(Beginning of Information provided)
Lemma bind_positional_spec ps args kw acc acc' rest :
  NoDup (name <$> ps) →
  bind_positional ps args kw acc = Return (acc', rest) →
  (length args ≤ length ps)%nat ∧
  rest = drop (length args) ps ∧
  (∀ i p, ps !! i = Some p → (i < length args)%nat → kw !! name p = None) ∧
  (∀ i p a, ps !! i = Some p → args !! i = Some a →
            acc' !! name p = Some a) ∧
  (∀ k, k ∉ name <$> take (length args) ps → acc' !! k = acc !! k).
Proof.
  revert ps acc. induction args as [|a args IH]; intros ps acc Hnd; simpl.
  { intros Heq. assert (acc' = acc ∧ rest = ps) as [-> ->]
      by (destruct ps; by simplify_eq/=).
    repeat split; try done; try lia. }
  destruct ps as [|p ps]; [done|]. simpl.
  case_bool_decide as Hkw; [done|]. intros Hrec.
  apply NoDup_cons in Hnd as [Hp Hnd].
  destruct (IH _ _ Hnd Hrec) as (Hlen & Hrest & Hfree & Hval & Hother).
  split; [simpl; lia|]. split; [done|]. split; [|split].
  - intros [|i] q Hq Hi; simplify_eq/=.
    + destruct (kw !! name q) eqn:E; [|done]. destruct Hkw. by eexists.
    + apply (Hfree i); [done|lia].
  - intros [|i] q b Hq Hb; simplify_eq/=.
    + rewrite Hother; [by rewrite lookup_insert_eq|].
      intros Hin. apply Hp. apply list_elem_of_fmap in Hin as (q' & -> & Hq').
      apply list_elem_of_fmap. exists q'. split; [done|].
      by apply (subseteq_take (length args) ps).
    + by apply (Hval i).
  - intros k Hk. rewrite Hother.
    + rewrite lookup_insert_ne; [done|]. intros <-. apply Hk. by left.
    + intros Hin. apply Hk. by right.
Qed.

Lemma bind_keywords_spec ps kw acc acc' kw' :
  bind_keywords ps kw acc = Return (acc', kw') →
  (∀ k v, k ∈ name <$> ps → kw !! k = Some v → acc' !! k = Some v) ∧
  (∀ k, k ∉ name <$> ps ∨ kw !! k = None → acc' !! k = acc !! k) ∧
  (∀ k, k ∈ name <$> ps → kw' !! k = None) ∧
  (∀ k, k ∉ name <$> ps → kw' !! k = kw !! k) ∧
  (∀ p, p ∈ ps → kw !! name p = None → is_Some (default p)).
Proof.
  revert kw acc. induction ps as [|p ps IH]; intros kw acc; simpl.
  { intros Heq. simplify_eq. repeat split; try done.
    - intros k v Hk. by apply elem_of_nil in Hk.
    - intros k Hk. by apply elem_of_nil in Hk.
    - intros p Hp. by apply elem_of_nil in Hp. }
  assert (∀ k, k ∈ name p :: (name <$> ps) ↔ k = name p ∨ k ∈ name <$> ps)
    as Hcons by (intros k; apply elem_of_cons).
  destruct (kw !! name p) as [v|] eqn:Hkw.
  - intros Hrec.
    destruct (IH _ _ Hrec) as (Hin & Hout & Hleft & Hkeep & Hdef).
    split; [|split; [|split; [|split]]].
    + intros k u Hk Hu. destruct (decide (k = name p)) as [->|Hne].
      * assert (u = v) as -> by congruence.
        rewrite Hout; [apply lookup_insert_eq|]. right. apply lookup_delete_eq.
      * apply Hin; [|by rewrite lookup_delete_ne].
        apply Hcons in Hk as [?|?]; done.
    + intros k Hk. destruct (decide (k = name p)) as [->|Hne].
      * destruct Hk as [Hk|Hk]; [|congruence]. destruct Hk. by left.
      * rewrite Hout, lookup_insert_ne; [done..|].
        destruct Hk as [Hk|Hk].
        -- left. intros Hk'. apply Hk. by right.
        -- right. by rewrite lookup_delete_ne.
    + intros k Hk. destruct (decide (k ∈ name <$> ps)) as [Hin'|Hnin].
      * by apply Hleft.
      * rewrite Hkeep by done. apply Hcons in Hk as [->|?]; [|done].
        apply lookup_delete_eq.
    + intros k Hk. rewrite Hkeep.
      * rewrite lookup_delete_ne; [done|]. intros <-. apply Hk. by left.
      * intros Hk'. apply Hk. by right.
    + intros q Hq Hnone. apply elem_of_cons in Hq as [->|Hq]; [congruence|].
      apply Hdef; [done|].
      destruct (decide (name q = name p)) as [Heq|Hne].
      * rewrite Heq. apply lookup_delete_eq.
      * by rewrite lookup_delete_ne.
  - destruct (default p) as [d|] eqn:Hd; [|done].
    intros Hrec.
    destruct (IH _ _ Hrec) as (Hin & Hout & Hleft & Hkeep & Hdef).
    split; [|split; [|split; [|split]]].
    + intros k u Hk Hu. apply Hin; [|done].
      apply Hcons in Hk as [->|?]; [congruence|done].
    + intros k Hk. apply Hout. destruct Hk as [Hk|Hk]; [|by right].
      left. intros Hk'. apply Hk. by right.
    + intros k Hk. destruct (decide (k ∈ name <$> ps)) as [Hin'|Hnin].
      * by apply Hleft.
      * rewrite Hkeep by done. apply Hcons in Hk as [->|?]; done.
    + intros k Hk. apply Hkeep. intros Hk'. apply Hk. by right.
    + intros q Hq Hnone. apply elem_of_cons in Hq as [->|Hq]; [by eexists|].
      by apply Hdef.
Qed.

Lemma apply_defaults_spec s arguments :
  (∀ p, p ∈ s → is_Some (arguments !! name p) ∨ is_Some (default p)) →
  (apply_defaults s arguments).*1 = name <$> s ∧
  ∀ i p, s !! i = Some p →
    ∃ v, apply_defaults s arguments !! i = Some (name p, v) ∧
         match arguments !! name p with
         | Some a => v = a
         | None => default p = Some v
         end.
Proof.
  induction s as [|q s IH]; intros Hall; simpl; [done|].
  destruct IH as [IHn IHv].
  { intros p Hp. apply Hall. by right. }
  destruct (arguments !! name q) as [a|] eqn:Ha.
  - split; [simpl; by f_equal|].
    intros [|i] p Hp; simplify_eq/=.
    + exists a. by rewrite Ha.
    + by apply IHv.
  - destruct (default q) as [d|] eqn:Hd.
    + split; [simpl; by f_equal|].
      intros [|i] p Hp; simplify_eq/=.
      * exists d. by rewrite Ha.
      * by apply IHv.
    + destruct (Hall q) as [[? ?]|[? ?]]; [by left|congruence..].
Qed.

Lemma bind_raises_TypeError_positional ps args kw acc e :
  bind_positional ps args kw acc = Raise e → e = TypeError.
Proof.
  revert ps acc. induction args as [|a args IH]; intros [|p ps] acc; simpl;
    try done; try by intros [= <-].
  case_bool_decide; [by intros [= <-]|]. apply IH.
Qed.

Lemma bind_raises_TypeError_keywords ps kw acc e :
  bind_keywords ps kw acc = Raise e → e = TypeError.
Proof.
  revert kw acc. induction ps as [|p ps IH]; intros kw acc; simpl; [done|].
  destruct (kw !! name p); [apply IH|].
  destruct (default p); [apply IH|by intros [= <-]].
Qed.

(** Whatever is wrong with the arguments of a call, it is a TypeError. *)
Lemma effective_raises_TypeError s args kwargs e :
  effective s args kwargs = Raise e → e = TypeError.
Proof.
  unfold effective, bind.
  destruct (bind_positional s args kwargs ∅) as [[acc rest]|e1] eqn:H1; simpl.
  2:{ intros [= <-]. by eapply bind_raises_TypeError_positional. }
  destruct (bind_keywords rest kwargs acc) as [[acc' kw']|e2] eqn:H2; simpl.
  2:{ intros [= <-]. by eapply bind_raises_TypeError_keywords. }
  case_bool_decide; simpl; [done|by intros [= <-]].
Qed.

(** A call that binds: what it was given, and the effective arguments. *)
Lemma effective_spec s args kwargs items :
  NoDup (name <$> s) →
  effective s args kwargs = Return items →
  (length args ≤ length s)%nat ∧
  (∀ k, is_Some (kwargs !! k) → k ∈ name <$> s) ∧
  (∀ i p, s !! i = Some p → is_Some (args !! i) → kwargs !! name p = None) ∧
  items.*1 = name <$> s ∧
  ∀ i p, s !! i = Some p →
    ∃ v, items !! i = Some (name p, v) ∧
         match args !! i, kwargs !! name p with
         | Some a, _ => v = a
         | None, Some b => v = b
         | None, None => default p = Some v
         end.
Proof.
  intros Hnd. unfold effective, bind.
  destruct (bind_positional s args kwargs ∅) as [[acc rest]|e1] eqn:H1;
    simpl; [|done].
  destruct (bind_keywords rest kwargs acc) as [[acc' kw']|e2] eqn:H2;
    simpl; [|done].
  case_bool_decide as Hempty; simpl; [|done]. intros [= <-]. subst kw'.
  destruct (bind_positional_spec _ _ _ _ _ _ Hnd H1)
    as (Hlen & -> & Hfree & Hpos & Hother).
  destruct (bind_keywords_spec _ _ _ _ _ H2)
    as (Hin & Hout & _ & Hkeep & Hdef).
  (* the names of the signature split into the positional and the other ones *)
  assert (∀ i p, s !! i = Some p → (i < length args)%nat →
            name p ∉ name <$> drop (length args) s) as Hsplit1.
  { intros i p Hp Hi Hin'.
    apply list_elem_of_fmap in Hin' as (q & Hq & Hq').
    apply list_elem_of_lookup in Hq' as (j & Hj). rewrite lookup_drop in Hj.
    assert (i = length args + j)%nat; [|lia].
    eapply (NoDup_lookup _ _ _ _ Hnd); rewrite list_lookup_fmap.
    - by rewrite Hp.
    - by rewrite Hj, Hq. }
  assert (∀ i p, s !! i = Some p → (length args ≤ i)%nat →
            name p ∈ name <$> drop (length args) s ∧
            name p ∉ name <$> take (length args) s) as Hsplit2.
  { intros i p Hp Hi. split.
    - apply list_elem_of_fmap. exists p. split; [done|].
      apply list_elem_of_lookup. exists (i - length args)%nat.
      rewrite lookup_drop. by replace (length args + (i - length args))%nat
        with i by lia.
    - intros Hin'. apply list_elem_of_fmap in Hin' as (q & Hq & Hq').
      apply elem_of_take in Hq' as (j & Hj & Hjlt).
      assert (i = j); [|lia].
      eapply (NoDup_lookup _ _ _ _ Hnd); rewrite list_lookup_fmap.
      + by rewrite Hp.
      + by rewrite Hj, Hq. }
  assert (∀ i p, s !! i = Some p → is_Some (args !! i) →
            kwargs !! name p = None) as Hgiven.
  { intros i p Hp Hi. apply lookup_lt_is_Some in Hi. by apply (Hfree i). }
  split; [done|]. split; [|split; [done|]].
  { intros k [v Hk]. destruct (decide (k ∈ name <$> s)) as [|Hnot]; [done|].
    assert (k ∉ name <$> drop (length args) s) as Hk'.
    { intros Hk'. apply Hnot.
      apply list_elem_of_fmap in Hk' as (q & -> & Hq).
      apply list_elem_of_fmap. exists q. split; [done|].
      by apply (subseteq_drop (length args) s). }
    rewrite <- (Hkeep k Hk'), lookup_empty in Hk. done. }
  destruct (apply_defaults_spec s acc') as [Hnames Hvals].
  { intros p Hp. apply list_elem_of_lookup in Hp as (i & Hp).
    destruct (decide (i < length args)%nat) as [Hi|Hi].
    - left. destruct (lookup_lt_is_Some_2 args i Hi) as [a Ha].
      exists a. rewrite Hout; [by apply (Hpos i)|].
      left. by apply (Hsplit1 i).
    - destruct (Hsplit2 i p Hp) as [Hp1 Hp2]; [lia|].
      destruct (kwargs !! name p) as [b|] eqn:Hb.
      + left. exists b. by apply Hin.
      + right. apply Hdef; [|done]. apply list_elem_of_lookup.
        exists (i - length args)%nat. rewrite lookup_drop.
        by replace (length args + (i - length args))%nat with i by lia. }
  split; [done|]. intros i p Hp.
  destruct (Hvals i p Hp) as (v & Hv & Hval). exists v. split; [done|].
  destruct (args !! i) as [a|] eqn:Ha.
  - assert (acc' !! name p = Some a) as Hacc.
    { rewrite Hout; [by apply (Hpos i)|]. left. apply (Hsplit1 i); [done|].
      by apply lookup_lt_Some in Ha. }
    by rewrite Hacc in Hval.
  - apply lookup_ge_None in Ha. destruct (Hsplit2 i p Hp Ha) as [Hp1 Hp2].
    destruct (kwargs !! name p) as [b|] eqn:Hb.
    + by rewrite (Hin _ _ Hp1 Hb) in Hval.
    + rewrite Hout, Hother, lookup_empty in Hval by (done || by right). done.
Qed.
(End of Information provided)
• _What to do_: Where does "Hvals" appear in the records above? Copy every line that has it.

• _Solution_:
  destruct (apply_defaults_spec s acc') as [Hnames Hvals].
  destruct (Hvals i p Hp) as (v & Hv & Hval). exists v. split; [done|].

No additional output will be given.